======== Data
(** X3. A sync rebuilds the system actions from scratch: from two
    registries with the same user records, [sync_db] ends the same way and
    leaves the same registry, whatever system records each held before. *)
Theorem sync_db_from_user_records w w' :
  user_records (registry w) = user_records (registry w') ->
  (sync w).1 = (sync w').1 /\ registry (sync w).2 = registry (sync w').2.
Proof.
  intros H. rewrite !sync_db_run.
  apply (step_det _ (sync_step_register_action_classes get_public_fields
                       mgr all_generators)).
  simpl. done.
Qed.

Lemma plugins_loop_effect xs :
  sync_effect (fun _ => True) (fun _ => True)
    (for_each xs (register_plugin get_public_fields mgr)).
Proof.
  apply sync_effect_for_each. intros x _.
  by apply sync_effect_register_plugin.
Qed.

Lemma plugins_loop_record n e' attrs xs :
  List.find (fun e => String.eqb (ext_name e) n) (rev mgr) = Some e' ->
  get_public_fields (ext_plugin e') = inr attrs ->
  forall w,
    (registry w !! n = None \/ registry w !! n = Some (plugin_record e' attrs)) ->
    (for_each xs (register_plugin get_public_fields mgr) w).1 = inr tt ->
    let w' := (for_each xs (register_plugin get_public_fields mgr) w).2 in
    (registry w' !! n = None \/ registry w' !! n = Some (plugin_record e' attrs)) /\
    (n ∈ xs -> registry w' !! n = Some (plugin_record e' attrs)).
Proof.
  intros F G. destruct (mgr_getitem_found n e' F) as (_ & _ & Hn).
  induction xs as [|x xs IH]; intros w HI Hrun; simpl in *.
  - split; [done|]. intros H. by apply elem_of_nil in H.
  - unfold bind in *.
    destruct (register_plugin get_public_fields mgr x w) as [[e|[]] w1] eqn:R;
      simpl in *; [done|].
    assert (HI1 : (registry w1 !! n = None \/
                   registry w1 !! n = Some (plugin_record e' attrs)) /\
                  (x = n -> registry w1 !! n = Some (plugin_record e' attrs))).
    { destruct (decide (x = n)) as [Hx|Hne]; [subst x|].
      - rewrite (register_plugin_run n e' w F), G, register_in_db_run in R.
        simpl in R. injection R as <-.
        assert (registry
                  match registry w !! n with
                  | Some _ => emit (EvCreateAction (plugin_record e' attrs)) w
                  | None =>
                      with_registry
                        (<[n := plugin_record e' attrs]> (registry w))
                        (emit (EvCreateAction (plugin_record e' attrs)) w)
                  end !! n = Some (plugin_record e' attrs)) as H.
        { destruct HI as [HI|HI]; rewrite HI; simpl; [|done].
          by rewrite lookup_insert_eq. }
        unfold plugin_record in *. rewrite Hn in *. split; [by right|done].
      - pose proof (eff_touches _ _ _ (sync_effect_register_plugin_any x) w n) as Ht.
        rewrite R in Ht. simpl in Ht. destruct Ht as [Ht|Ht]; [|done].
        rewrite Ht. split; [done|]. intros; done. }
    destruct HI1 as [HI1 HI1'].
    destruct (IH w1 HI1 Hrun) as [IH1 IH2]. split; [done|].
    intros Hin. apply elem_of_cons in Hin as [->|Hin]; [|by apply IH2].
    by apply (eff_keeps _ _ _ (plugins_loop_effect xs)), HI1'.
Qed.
================
======== Data
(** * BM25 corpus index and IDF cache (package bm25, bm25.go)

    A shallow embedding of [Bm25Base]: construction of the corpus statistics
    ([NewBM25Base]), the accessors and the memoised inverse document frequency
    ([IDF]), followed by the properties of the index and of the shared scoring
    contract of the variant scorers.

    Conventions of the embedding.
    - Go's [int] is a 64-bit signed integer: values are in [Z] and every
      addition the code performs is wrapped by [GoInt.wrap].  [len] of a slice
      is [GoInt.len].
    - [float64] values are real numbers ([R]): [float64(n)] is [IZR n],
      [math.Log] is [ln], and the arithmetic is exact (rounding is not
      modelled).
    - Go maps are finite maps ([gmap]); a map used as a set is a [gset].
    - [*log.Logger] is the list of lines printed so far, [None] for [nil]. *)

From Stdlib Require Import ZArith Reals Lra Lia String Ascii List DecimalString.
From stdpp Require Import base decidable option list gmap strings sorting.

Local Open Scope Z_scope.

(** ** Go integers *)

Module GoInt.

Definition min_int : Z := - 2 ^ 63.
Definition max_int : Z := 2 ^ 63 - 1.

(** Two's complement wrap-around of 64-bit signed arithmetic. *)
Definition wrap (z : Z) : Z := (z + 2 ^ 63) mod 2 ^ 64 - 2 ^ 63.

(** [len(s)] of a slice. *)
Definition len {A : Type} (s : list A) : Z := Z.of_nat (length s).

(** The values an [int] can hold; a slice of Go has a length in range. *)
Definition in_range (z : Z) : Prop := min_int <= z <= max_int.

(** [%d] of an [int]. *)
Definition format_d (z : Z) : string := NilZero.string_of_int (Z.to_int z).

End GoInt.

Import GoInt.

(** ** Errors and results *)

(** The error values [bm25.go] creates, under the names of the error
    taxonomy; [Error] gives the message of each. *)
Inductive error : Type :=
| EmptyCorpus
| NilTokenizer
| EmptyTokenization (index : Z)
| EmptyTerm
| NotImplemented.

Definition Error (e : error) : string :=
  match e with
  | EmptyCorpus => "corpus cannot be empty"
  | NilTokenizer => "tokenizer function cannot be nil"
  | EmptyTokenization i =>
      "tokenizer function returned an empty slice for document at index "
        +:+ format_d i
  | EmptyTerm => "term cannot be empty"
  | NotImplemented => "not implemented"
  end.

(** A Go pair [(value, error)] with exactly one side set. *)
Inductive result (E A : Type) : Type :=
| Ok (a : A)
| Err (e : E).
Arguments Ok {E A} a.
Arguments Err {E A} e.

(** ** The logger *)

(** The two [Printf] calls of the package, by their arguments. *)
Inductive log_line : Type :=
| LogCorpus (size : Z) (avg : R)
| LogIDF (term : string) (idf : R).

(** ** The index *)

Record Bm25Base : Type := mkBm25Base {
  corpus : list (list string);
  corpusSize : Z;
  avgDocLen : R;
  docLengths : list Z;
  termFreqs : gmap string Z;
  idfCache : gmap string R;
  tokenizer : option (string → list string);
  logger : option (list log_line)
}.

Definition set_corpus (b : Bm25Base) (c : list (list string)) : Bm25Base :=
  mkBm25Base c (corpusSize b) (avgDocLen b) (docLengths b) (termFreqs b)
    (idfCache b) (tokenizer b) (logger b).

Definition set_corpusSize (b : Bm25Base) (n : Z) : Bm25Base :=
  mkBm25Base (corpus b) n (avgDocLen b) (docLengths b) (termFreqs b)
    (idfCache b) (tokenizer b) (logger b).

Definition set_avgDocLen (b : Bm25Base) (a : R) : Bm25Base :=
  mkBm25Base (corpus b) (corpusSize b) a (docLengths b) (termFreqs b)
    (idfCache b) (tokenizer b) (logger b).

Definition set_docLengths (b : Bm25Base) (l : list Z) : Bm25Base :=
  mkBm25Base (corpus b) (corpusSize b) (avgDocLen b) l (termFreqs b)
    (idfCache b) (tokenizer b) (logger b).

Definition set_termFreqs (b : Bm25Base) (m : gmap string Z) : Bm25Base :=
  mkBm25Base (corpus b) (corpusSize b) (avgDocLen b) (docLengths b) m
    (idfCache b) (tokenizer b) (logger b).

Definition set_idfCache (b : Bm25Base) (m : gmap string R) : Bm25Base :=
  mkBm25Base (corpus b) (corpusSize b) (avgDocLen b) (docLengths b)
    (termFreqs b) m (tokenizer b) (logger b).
================
======== Data
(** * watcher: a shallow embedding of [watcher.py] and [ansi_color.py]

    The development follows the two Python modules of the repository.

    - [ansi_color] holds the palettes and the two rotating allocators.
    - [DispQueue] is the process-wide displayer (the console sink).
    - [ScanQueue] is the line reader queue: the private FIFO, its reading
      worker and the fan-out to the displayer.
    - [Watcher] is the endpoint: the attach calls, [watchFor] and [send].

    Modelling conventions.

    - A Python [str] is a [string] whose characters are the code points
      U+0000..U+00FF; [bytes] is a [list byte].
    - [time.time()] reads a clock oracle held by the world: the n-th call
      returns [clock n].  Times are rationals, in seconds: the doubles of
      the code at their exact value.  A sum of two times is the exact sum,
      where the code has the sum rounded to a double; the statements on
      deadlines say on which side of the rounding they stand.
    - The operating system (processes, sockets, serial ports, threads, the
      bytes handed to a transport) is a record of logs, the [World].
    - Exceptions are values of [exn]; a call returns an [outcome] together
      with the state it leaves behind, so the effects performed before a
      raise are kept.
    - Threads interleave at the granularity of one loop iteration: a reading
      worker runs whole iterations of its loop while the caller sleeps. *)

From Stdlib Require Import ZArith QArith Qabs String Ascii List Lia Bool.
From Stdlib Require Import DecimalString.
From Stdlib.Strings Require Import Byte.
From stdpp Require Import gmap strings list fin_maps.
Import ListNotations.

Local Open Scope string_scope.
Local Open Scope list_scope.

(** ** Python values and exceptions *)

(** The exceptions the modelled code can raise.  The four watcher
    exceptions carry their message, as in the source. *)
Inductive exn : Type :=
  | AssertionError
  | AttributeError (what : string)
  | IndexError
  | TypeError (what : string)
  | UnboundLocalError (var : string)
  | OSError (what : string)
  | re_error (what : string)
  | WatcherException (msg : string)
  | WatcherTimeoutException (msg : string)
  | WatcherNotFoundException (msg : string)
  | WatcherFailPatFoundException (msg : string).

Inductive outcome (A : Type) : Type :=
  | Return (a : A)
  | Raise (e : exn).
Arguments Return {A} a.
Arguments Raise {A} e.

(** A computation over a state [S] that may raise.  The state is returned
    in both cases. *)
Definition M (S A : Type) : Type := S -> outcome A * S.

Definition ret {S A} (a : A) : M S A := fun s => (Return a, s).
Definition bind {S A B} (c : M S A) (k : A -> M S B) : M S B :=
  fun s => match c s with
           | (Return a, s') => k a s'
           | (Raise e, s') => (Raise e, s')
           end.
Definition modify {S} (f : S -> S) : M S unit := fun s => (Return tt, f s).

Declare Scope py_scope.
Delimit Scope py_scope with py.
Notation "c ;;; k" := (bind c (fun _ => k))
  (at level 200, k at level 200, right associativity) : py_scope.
================
Reproduce only the lines above, starting at the line with "intros F G." and ending at the line with "[Hx|Hne]; [subst x|].", exactly as written.

  intros F G. destruct (mgr_getitem_found n e' F) as (_ & _ & Hn).
  induction xs as [|x xs IH]; intros w HI Hrun; simpl in *.
  - split; [done|]. intros H. by apply elem_of_nil in H.
  - unfold bind in *.
    destruct (register_plugin get_public_fields mgr x w) as [[e|[]] w1] eqn:R;
      simpl in *; [done|].
    assert (HI1 : (registry w1 !! n = None \/
                   registry w1 !! n = Some (plugin_record e' attrs)) /\
                  (x = n -> registry w1 !! n = Some (plugin_record e' attrs))).
    { destruct (decide (x = n)) as [Hx|Hne]; [subst x|].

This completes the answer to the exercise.